There is a wide range of chemical reactions in nature which have widespread practical applications. These reactions are involved in various processes especially in fog formation and dispersion, food processing, hydrometallurgical industry, air and water pollutions, atmospheric flows, fibres insulation and crops damage due to freezing etc. In these process the molecular diffusion of species on the boundary or inside the chemical reaction is very intricate. Some of the reactions have the capacity to proceed gradually or do not react at the moment with out catalyst. In this direction (Merkin 1996) studied a model for isothermal homogeneous–heterogeneous reactions in boundary layer flow over a flat plate. Forced convection stagnation point flow of viscous fluid with homogeneous–heterogeneous reactions was explored by (Chaudhary and Merkin 1995). (Khan and Pop 2015) put forward such effects on the flow of viscoelastic fluid towards a stretching sheet. The boundary layer flow of Maxwell fluid over a stretching surface with homogeneous-heterogeneous reactions was examined by Hayat et al. (2015a). The characteristics of homogeneous–heterogeneous reactions in the region of stagnation point flow of carbon nanotubes over a stretching cylinder with Newtonian heating was presented by Hayat et al. (2015b). (Farooq et al. 2015) discussed the homogeneous–heterogeneous reaction in flow of Jeffrey liquid. Aspects of homogeneous–heterogeneous reactions in flow of Sisko liquid was studied by Hayat et al. (2018a). Temperature based heat source and nonlinear radiative flow of third grade liquid with homogeneous-heterogeneous reactions is explored by Hayat et al. (2018b).

Heat transport and flow phenomena because of stretching surface have various practical uses in technological and engineering processes.

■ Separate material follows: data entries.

(** The first loop of [export_clients_csv]: one appended row per item of
    [db_clientes], the count taken over [db_facturas.values()] with the
    item's key. *)
Definition export_rows (clientes : dict Z Cliente) (facturas : dict Z Factura)
  : list (list pyval) :=
  fold_left
    (fun rows '(cliente_id, cliente) =>
       let nombre_completo :=
         Cliente_first_name cliente ++ py " " ++ Cliente_last_name cliente in
       let cantidad_facturas :=
         Z.of_nat
           (length (filter (fun f => Factura_client_id f = cliente_id)
                      (PyDict.values facturas))) in
       rows ++ [[VInt (Cliente_id cliente); VStr (Cliente_documento cliente);
                 VStr nombre_completo; VInt cantidad_facturas]])
    (PyDict.items clientes) [].

(** The [for] loop of [generate]: [content] grows by one line per row and the
    generator suspends once after each. *)
Fixpoint generate_rows (rows : list (list pyval)) (content : pystr)
  : list gen_event * pystr :=
  match rows with
  | [] => ([], content)
  | row :: rows' =>
      let content := content ++ join (py ",") (map str_of row) ++ newline in
      let '(evs, content) := generate_rows rows' content in
      (Await_sleep :: evs, content)
  end.

(** [generate()], run to its end. *)
Definition generate (rows : list (list pyval)) : list gen_event :=
  let content := join (py ",") headers ++ newline in
  let '(evs, content) := generate_rows rows content in
  evs ++ [Yield content].

(** [GET /export_clients_csv] *)
Definition export_clients_csv : handler StreamingResponse :=
  let! clientes := read db_clientes in
  let! facturas := read db_facturas in
  let rows := export_rows clientes facturas in
  ret (mkStreamingResponse (generate rows) (py "text/csv")
         [(py "Content-Disposition", py "attachment;filename=clientes.csv")]).

(** The chunks a body sends, in order, and the text they add up to. *)
Definition chunks (evs : list gen_event) : list pystr :=
  omap (fun ev => match ev with Yield c => Some c | Await_sleep => None end) evs.

Definition sent_text (r : StreamingResponse) : pystr := concat (chunks (body r)).

(** ** The CSV bridge: import *)

(** *** [bytes.decode("utf-8")]

    The strict decoder: well-formed sequences only (no overlong forms, no
    surrogates, nothing above U+10FFFF); [None] is [UnicodeDecodeError]. *)

Definition between (lo hi b : N) : bool := ((lo <=? b) && (b <=? hi))%N.
Definition continuation (b : N) : bool := between 128 191 b.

Such phenomenon encountered in paper production, fiber production, extrusion of polymer and metal, wire drawing, hot rolling, refrigeration and heat conduction in tissues etc. Both stretching and kinematics of heat transport during such procedure have a crucial consequence on standard of final outcomes. Initially (Sakiadis 1961) provided the study of boundary layer flow bounded by a stretching sheet. (Crane 1970) and (Gupta and Gupta 1977) inspected heat/mass transport analysis over a stretching sheet with constant surface temperature. Afterwards several theoretical attempts have been performed by several researchers (Bhattacharyya 2011; Turkyilmazoglu 2011; Malvandi et al. 2014; Shehzad et al. 2015; Hayat et al. 2016a; Ibrahim et al. 2013; Hayat et al. 2016b; Meraj et al. 2017; Zhu et al. 2017; Mahanthesh et al. 2016; Abbasi et al. 2016; Hayat et al. 2017a, b; Sheikholeslami and Shehzad 2017; Hayat et al. 2018c). Further, the stretching sheet with variable thickness occur in practical uses more frequently than a flat sheet. Such flow phenomenon are used in marine structures, aeronautical, mechanical and civil. Variable thickness is used for reduction of structural elements weight and advance way to use material (Shufrin and Eisenberger 2005) Some notable attempts in this direction can be seen via (Fang 2012; Subhashini et al. 2013; Hayat et al. 2015c, 2016c, 2017c, 2018d; Hayat et al. 2018e).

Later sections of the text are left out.